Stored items
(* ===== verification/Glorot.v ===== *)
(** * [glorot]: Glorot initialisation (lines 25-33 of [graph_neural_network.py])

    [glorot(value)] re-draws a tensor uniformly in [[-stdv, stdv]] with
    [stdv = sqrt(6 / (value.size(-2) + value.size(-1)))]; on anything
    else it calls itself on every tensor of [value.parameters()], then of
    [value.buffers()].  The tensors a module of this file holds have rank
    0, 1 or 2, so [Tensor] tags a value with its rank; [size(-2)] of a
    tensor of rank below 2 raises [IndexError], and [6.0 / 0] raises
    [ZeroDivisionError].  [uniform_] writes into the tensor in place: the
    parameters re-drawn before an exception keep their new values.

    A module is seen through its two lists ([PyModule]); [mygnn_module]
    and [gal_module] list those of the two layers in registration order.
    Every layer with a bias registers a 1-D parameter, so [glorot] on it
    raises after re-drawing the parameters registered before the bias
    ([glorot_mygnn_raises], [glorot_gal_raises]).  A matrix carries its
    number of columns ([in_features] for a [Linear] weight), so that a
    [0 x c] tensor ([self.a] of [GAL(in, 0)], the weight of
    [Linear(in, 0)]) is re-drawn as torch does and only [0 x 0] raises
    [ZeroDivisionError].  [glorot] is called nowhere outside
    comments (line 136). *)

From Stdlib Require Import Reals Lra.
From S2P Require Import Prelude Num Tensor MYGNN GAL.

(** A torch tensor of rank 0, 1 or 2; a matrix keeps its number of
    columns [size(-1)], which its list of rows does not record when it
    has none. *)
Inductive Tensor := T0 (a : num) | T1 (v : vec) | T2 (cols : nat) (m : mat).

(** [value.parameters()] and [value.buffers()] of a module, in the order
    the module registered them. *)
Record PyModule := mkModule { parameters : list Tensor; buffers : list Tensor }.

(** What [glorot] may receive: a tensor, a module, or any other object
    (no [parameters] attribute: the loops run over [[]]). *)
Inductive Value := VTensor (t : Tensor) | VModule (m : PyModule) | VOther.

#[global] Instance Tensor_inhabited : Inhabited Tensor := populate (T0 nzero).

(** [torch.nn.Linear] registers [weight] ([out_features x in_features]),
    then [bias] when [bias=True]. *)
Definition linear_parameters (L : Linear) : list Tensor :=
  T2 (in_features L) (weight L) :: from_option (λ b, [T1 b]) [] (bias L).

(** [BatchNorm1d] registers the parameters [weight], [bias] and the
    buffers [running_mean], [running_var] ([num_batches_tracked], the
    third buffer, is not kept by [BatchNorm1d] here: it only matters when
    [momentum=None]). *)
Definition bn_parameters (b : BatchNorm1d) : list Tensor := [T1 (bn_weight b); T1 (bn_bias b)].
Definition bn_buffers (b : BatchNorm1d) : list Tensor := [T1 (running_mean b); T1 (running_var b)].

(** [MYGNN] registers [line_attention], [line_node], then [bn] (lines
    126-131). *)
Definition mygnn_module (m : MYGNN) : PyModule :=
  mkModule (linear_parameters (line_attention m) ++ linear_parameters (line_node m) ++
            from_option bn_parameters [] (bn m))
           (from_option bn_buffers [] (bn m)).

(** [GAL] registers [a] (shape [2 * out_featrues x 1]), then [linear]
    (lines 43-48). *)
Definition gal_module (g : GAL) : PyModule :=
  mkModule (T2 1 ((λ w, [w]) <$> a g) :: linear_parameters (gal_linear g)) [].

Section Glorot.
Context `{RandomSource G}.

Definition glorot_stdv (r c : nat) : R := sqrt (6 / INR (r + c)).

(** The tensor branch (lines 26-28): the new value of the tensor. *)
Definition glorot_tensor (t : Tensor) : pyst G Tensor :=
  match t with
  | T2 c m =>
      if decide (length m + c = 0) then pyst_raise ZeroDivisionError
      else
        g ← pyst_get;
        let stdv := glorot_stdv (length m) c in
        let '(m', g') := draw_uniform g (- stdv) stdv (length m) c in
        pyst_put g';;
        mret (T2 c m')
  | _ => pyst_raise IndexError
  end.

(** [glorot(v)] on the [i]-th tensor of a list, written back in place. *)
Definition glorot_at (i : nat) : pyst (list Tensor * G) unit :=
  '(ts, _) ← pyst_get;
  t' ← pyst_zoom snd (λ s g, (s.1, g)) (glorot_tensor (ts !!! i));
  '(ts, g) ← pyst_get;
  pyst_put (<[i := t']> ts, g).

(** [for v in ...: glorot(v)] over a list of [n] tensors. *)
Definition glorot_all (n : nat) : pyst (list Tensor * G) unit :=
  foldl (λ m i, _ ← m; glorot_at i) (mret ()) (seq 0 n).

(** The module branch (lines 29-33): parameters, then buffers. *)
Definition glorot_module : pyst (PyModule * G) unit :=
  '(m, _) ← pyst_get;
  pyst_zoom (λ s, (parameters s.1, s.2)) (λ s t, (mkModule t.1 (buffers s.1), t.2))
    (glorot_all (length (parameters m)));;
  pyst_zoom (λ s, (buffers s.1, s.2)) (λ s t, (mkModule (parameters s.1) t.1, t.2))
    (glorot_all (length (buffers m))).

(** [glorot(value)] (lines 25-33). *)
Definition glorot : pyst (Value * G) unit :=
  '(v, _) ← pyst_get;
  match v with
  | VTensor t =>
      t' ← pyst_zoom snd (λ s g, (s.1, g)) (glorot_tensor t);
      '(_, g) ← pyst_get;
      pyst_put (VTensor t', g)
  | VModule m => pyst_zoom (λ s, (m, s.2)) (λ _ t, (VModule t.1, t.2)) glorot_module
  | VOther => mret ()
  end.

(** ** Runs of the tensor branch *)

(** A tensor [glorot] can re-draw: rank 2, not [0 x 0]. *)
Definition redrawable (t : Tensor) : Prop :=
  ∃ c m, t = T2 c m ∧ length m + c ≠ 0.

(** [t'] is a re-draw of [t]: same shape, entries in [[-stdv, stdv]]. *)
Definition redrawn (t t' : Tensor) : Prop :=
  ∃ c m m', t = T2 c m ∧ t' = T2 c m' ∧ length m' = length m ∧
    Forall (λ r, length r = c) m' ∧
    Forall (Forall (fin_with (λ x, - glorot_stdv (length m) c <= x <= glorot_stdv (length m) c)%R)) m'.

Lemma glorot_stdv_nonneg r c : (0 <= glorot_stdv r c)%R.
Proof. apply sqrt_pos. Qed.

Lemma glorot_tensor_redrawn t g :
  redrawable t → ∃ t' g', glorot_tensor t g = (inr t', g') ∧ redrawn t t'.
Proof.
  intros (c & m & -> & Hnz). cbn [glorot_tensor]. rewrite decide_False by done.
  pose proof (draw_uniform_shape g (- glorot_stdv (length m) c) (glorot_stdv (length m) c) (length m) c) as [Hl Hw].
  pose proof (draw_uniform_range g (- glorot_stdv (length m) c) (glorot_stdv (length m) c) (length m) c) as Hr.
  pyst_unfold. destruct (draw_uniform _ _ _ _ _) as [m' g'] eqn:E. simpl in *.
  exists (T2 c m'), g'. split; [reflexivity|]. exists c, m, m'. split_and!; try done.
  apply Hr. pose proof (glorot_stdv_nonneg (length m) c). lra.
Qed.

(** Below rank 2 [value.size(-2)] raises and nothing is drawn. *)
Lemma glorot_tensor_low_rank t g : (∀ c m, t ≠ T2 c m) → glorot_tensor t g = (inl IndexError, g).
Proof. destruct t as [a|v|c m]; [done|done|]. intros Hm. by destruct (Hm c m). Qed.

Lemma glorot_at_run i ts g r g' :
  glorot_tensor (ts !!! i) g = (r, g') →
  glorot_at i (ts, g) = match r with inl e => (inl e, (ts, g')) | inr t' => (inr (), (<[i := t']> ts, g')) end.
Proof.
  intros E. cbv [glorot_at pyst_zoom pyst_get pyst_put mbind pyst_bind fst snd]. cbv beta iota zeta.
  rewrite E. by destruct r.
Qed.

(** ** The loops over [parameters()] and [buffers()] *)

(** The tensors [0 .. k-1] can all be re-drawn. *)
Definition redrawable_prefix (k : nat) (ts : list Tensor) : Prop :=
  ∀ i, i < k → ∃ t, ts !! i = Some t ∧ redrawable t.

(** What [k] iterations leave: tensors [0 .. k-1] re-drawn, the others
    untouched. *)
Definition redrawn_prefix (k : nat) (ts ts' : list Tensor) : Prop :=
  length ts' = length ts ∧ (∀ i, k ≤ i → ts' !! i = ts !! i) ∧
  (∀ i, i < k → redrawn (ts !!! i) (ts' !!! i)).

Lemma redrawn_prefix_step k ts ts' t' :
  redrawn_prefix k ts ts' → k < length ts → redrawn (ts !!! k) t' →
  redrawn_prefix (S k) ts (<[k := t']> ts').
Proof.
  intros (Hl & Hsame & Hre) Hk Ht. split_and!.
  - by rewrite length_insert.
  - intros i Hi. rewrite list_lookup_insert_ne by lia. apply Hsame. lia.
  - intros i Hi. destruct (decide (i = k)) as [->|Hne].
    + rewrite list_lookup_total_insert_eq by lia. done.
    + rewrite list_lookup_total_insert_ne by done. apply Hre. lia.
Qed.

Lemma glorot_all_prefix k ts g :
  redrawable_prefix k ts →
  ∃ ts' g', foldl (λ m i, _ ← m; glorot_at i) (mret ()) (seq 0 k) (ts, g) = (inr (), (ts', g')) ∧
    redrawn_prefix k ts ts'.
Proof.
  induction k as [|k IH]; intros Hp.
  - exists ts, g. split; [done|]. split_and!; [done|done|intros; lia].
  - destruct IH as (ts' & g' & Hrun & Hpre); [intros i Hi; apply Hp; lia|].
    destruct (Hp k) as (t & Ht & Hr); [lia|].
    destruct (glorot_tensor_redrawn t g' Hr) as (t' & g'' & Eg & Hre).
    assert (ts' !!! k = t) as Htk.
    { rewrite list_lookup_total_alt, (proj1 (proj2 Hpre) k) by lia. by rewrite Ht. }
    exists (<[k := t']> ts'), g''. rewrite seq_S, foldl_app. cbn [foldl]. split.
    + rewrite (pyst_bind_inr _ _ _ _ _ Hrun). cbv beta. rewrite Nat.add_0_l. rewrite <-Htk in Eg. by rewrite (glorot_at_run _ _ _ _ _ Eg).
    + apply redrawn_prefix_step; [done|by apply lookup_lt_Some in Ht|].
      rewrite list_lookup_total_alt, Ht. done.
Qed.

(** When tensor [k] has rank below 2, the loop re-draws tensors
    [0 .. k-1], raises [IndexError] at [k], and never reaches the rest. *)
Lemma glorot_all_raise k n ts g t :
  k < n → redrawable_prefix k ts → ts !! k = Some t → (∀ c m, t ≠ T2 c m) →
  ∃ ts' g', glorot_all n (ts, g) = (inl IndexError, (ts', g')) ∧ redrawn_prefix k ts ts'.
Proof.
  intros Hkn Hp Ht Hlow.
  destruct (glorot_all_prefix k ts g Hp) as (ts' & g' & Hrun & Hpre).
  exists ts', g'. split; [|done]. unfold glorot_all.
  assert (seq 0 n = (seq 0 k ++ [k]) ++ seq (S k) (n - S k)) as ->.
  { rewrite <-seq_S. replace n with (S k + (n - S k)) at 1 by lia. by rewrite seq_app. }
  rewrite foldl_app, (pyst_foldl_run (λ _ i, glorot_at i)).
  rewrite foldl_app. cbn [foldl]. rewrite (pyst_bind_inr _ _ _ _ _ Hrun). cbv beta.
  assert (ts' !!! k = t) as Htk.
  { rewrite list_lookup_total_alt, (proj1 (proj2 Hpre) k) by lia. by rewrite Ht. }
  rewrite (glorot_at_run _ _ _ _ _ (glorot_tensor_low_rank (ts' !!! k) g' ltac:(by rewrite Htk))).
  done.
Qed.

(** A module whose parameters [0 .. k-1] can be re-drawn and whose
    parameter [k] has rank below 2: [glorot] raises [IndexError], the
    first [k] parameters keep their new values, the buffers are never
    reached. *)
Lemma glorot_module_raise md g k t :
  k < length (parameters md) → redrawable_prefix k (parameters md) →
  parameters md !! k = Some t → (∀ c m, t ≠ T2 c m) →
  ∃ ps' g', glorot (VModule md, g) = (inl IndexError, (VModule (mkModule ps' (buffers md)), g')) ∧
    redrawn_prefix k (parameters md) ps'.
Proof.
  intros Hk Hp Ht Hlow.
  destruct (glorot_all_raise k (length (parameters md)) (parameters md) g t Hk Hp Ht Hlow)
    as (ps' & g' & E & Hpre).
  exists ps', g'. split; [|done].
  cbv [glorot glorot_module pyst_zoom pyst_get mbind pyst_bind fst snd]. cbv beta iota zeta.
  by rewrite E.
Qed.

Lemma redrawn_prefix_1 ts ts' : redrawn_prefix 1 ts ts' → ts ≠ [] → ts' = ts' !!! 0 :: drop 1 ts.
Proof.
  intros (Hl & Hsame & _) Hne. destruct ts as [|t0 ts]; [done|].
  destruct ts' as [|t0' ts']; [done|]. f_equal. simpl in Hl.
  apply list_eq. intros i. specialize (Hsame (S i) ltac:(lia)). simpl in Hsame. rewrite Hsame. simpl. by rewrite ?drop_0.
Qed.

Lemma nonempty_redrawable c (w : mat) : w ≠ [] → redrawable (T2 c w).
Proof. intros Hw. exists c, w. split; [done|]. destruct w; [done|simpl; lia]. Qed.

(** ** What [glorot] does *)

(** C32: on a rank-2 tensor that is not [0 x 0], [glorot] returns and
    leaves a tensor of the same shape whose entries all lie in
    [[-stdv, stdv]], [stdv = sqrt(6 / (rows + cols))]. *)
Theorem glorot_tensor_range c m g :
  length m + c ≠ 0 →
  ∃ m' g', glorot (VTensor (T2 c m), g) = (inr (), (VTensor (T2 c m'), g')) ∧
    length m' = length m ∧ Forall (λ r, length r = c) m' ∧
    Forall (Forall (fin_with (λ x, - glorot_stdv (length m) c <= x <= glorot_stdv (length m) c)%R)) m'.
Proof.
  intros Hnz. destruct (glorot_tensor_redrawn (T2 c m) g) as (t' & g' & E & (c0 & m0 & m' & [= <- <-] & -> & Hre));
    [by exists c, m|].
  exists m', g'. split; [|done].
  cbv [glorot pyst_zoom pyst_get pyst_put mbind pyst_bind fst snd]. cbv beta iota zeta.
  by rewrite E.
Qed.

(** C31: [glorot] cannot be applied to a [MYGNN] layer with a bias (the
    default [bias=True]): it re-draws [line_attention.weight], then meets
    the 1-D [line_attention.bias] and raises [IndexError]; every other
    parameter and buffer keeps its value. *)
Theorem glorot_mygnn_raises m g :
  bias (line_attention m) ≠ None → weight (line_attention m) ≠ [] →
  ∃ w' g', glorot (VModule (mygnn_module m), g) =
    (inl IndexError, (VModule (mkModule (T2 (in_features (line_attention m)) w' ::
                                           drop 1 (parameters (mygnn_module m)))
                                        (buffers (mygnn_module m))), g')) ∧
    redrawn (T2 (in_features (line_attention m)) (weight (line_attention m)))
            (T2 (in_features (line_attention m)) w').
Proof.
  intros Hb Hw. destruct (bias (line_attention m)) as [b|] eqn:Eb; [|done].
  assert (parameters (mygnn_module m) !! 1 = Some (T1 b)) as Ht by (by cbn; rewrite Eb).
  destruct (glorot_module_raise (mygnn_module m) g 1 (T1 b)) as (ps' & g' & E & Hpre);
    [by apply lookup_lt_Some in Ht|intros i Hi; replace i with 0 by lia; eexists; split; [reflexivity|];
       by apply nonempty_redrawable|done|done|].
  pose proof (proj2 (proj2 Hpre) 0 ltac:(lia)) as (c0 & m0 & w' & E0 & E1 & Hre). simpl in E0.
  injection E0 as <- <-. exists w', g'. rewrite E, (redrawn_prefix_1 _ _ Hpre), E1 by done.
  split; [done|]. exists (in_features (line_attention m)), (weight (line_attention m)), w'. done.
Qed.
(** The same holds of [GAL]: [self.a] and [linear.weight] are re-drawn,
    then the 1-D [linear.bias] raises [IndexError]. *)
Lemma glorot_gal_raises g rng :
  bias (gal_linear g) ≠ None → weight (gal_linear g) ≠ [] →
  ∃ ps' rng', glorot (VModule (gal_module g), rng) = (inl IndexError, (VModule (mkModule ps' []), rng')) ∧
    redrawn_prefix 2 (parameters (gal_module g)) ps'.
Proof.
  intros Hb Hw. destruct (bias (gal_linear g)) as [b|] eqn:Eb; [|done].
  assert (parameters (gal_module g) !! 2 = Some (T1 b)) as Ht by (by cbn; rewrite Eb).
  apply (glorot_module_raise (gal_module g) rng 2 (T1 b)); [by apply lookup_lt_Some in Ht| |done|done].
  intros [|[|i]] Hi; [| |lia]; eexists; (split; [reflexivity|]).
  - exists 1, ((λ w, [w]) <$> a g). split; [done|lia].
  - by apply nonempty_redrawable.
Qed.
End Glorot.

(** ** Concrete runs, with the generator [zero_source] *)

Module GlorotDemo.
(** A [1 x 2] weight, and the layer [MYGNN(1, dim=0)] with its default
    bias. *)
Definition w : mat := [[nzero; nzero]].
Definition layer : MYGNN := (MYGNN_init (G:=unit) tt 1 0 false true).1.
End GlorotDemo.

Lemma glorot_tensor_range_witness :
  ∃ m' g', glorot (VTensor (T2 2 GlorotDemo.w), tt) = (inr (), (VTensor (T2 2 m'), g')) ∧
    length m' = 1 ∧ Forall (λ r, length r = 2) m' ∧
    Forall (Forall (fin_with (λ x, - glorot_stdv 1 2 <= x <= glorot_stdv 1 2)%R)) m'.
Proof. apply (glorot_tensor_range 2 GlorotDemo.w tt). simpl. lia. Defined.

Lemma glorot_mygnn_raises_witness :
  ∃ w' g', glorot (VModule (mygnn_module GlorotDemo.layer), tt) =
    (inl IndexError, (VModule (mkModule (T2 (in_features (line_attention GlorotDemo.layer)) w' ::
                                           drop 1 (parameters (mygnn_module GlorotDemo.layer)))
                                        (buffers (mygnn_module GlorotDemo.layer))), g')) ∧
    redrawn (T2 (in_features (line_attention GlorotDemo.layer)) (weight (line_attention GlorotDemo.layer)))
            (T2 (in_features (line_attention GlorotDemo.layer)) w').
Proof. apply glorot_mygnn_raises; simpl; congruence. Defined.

■ **Directions for this task**
Nothing beyond the lines from the start of the entries through the line with "else it calls" should appear. Repeat those lines exactly, both ends included.

■ **Problem solution**
(* ===== verification/Glorot.v ===== *)
(** * [glorot]: Glorot initialisation (lines 25-33 of [graph_neural_network.py])

    [glorot(value)] re-draws a tensor uniformly in [[-stdv, stdv]] with
    [stdv = sqrt(6 / (value.size(-2) + value.size(-1)))]; on anything
    else it calls itself on every tensor of [value.parameters()], then of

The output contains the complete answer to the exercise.